_EXERCISE INPUTS_
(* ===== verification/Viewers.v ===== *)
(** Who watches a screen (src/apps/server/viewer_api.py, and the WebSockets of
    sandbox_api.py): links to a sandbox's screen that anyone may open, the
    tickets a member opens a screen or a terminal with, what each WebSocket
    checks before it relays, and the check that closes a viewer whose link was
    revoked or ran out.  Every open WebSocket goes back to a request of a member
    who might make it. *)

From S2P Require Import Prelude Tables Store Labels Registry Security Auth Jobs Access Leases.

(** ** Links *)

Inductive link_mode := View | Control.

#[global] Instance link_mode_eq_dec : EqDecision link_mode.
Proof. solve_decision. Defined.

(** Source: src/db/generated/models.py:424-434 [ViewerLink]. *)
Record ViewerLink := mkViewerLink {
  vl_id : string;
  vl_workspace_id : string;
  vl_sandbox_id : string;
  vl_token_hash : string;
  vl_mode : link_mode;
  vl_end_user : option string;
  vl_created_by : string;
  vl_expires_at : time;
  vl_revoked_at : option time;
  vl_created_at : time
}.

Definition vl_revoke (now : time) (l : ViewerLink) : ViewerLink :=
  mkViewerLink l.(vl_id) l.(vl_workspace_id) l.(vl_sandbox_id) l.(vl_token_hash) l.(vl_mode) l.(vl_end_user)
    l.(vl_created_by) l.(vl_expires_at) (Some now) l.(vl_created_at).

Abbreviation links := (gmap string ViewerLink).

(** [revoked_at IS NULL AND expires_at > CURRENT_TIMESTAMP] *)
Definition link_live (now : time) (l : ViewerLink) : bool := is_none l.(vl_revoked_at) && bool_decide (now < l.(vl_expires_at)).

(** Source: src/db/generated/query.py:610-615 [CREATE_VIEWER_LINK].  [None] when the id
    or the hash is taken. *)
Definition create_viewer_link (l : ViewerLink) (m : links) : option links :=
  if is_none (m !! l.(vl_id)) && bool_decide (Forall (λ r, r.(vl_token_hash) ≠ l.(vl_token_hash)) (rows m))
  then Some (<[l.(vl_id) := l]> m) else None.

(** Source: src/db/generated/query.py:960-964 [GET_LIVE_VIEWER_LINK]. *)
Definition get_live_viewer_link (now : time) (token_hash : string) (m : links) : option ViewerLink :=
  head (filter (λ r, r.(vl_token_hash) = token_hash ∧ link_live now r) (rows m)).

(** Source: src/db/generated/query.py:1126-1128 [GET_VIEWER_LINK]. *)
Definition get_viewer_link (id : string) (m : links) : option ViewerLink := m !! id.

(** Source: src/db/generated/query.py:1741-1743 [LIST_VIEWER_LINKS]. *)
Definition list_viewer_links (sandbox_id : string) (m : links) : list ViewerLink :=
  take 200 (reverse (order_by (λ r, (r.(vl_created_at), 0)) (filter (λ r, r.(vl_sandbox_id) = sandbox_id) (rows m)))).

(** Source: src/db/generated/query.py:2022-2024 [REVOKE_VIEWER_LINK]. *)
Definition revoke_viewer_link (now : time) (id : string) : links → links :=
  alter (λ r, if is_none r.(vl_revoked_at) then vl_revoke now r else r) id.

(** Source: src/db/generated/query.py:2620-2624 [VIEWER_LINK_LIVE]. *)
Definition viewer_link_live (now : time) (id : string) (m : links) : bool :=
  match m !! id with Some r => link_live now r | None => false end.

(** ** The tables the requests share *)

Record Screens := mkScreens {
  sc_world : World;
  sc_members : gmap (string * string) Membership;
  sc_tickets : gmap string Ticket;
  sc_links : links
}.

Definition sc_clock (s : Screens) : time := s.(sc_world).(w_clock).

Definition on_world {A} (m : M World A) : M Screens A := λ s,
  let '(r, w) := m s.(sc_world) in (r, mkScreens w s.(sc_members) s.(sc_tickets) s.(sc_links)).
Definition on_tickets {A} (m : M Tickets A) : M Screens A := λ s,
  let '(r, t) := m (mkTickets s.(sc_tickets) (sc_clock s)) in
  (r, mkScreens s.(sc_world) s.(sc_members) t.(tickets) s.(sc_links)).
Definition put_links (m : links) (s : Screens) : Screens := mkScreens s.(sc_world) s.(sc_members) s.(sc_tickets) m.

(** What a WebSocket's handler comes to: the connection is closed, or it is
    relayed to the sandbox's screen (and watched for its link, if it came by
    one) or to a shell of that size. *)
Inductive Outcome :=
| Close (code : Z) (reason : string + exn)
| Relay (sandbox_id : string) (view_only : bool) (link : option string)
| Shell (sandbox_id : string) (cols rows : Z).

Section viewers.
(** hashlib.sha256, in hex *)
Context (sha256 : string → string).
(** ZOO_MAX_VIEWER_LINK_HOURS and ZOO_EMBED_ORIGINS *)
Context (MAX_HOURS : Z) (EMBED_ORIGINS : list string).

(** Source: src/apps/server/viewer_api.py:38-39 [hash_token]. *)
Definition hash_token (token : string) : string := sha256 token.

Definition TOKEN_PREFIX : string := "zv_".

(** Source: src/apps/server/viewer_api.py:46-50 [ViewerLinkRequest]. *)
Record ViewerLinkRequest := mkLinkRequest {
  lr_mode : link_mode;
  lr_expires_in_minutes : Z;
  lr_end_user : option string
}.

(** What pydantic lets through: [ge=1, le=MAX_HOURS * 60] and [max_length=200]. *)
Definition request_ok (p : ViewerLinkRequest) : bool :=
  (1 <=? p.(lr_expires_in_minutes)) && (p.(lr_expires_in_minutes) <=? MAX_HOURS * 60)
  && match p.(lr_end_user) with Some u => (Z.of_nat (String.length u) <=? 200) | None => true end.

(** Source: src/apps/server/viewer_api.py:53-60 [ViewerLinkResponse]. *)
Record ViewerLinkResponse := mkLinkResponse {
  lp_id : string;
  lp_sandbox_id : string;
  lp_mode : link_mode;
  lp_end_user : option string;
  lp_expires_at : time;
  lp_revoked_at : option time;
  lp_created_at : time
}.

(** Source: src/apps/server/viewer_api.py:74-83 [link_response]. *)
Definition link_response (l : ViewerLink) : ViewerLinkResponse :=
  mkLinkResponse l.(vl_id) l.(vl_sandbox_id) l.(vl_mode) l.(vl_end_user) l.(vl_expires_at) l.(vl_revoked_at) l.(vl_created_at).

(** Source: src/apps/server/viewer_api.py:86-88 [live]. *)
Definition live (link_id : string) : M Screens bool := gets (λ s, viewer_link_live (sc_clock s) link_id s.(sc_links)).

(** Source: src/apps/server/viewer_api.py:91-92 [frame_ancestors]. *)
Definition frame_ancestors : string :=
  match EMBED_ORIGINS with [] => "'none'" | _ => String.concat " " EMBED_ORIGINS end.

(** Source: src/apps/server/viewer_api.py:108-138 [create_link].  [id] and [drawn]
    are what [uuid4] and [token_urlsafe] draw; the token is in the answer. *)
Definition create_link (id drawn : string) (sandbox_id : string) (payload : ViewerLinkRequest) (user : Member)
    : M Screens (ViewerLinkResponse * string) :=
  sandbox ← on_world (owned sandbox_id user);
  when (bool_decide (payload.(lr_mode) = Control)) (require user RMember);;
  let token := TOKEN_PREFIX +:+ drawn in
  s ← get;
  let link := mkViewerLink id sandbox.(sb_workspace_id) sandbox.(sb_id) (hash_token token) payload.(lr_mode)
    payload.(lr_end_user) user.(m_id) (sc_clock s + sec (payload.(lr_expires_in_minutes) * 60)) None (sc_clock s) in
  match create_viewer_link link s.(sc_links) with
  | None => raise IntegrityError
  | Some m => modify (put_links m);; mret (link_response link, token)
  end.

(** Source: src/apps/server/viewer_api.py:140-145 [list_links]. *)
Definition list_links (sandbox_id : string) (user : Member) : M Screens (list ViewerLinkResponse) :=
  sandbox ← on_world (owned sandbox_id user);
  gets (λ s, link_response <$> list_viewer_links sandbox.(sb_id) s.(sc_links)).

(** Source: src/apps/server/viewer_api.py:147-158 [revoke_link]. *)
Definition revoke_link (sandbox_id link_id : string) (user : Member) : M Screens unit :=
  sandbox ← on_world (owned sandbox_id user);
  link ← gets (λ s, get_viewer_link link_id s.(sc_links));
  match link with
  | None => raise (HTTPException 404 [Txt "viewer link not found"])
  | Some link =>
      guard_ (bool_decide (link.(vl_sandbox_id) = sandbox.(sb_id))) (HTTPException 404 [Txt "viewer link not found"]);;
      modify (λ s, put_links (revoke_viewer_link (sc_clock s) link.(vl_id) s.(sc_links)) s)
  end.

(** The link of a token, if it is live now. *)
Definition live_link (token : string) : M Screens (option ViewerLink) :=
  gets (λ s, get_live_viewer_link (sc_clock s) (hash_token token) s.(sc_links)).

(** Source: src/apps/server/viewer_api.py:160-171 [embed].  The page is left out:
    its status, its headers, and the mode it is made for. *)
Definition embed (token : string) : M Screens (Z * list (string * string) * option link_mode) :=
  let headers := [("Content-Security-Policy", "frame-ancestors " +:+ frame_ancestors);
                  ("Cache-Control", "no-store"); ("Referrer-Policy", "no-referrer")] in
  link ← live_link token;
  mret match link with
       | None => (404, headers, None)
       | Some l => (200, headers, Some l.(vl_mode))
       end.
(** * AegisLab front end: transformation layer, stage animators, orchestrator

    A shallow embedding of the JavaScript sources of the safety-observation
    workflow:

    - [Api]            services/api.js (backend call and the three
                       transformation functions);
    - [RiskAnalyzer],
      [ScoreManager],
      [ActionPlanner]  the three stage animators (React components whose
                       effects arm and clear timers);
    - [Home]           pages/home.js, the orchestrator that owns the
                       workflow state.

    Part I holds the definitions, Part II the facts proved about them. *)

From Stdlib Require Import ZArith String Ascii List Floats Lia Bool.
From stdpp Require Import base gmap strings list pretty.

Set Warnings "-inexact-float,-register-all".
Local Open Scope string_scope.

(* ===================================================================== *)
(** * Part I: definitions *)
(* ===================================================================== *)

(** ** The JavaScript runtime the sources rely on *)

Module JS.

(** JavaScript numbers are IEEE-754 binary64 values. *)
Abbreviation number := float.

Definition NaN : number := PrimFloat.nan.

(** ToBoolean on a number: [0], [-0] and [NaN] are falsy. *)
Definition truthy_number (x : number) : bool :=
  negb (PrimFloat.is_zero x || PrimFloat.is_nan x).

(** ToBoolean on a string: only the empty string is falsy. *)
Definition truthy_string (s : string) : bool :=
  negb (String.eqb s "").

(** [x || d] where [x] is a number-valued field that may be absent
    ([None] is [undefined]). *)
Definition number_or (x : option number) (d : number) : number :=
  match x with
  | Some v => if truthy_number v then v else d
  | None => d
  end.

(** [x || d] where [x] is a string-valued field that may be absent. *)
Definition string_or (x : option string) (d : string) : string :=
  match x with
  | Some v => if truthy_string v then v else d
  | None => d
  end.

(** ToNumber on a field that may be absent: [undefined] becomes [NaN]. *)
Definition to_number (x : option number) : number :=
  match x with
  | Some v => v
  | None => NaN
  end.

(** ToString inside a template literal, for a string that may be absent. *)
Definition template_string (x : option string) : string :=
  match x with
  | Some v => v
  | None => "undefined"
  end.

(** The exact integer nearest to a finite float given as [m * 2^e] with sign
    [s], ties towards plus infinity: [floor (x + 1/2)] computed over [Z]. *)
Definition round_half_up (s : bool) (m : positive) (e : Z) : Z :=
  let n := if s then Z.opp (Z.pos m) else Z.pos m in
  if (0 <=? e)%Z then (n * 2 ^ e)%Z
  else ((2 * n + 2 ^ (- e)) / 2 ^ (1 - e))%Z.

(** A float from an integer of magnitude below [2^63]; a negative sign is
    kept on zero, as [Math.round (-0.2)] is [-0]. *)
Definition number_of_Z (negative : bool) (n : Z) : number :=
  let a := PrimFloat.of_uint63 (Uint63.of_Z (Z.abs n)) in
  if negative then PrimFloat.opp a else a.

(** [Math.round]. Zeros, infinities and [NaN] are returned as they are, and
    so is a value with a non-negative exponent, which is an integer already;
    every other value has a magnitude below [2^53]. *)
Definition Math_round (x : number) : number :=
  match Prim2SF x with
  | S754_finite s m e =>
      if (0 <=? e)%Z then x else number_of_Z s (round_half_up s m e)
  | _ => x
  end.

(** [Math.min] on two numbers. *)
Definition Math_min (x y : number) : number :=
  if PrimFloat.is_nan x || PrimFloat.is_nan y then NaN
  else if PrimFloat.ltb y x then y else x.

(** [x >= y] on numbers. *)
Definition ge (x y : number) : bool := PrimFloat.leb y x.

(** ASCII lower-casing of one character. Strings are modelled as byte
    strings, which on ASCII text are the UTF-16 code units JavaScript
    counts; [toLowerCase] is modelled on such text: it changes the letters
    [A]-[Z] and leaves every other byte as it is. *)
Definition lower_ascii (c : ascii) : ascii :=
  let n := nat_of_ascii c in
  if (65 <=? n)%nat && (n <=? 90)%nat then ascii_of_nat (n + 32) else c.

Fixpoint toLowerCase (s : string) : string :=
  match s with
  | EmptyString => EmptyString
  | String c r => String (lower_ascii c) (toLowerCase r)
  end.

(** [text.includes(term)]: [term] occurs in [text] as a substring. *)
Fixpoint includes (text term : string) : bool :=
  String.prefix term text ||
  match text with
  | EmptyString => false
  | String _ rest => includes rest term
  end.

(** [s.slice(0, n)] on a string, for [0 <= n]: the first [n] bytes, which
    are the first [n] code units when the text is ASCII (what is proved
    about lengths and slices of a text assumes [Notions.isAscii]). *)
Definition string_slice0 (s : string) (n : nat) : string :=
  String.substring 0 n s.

_WHAT YOU ARE ASKED TO DO_
Quote verbatim the opening lines of the listing above, ending with the line where "tickets a member" appears; include both endpoints and nothing more.

_ANSWER SECTION_
(* ===== verification/Viewers.v ===== *)
(** Who watches a screen (src/apps/server/viewer_api.py, and the WebSockets of
    sandbox_api.py): links to a sandbox's screen that anyone may open, the
    tickets a member opens a screen or a terminal with, what each WebSocket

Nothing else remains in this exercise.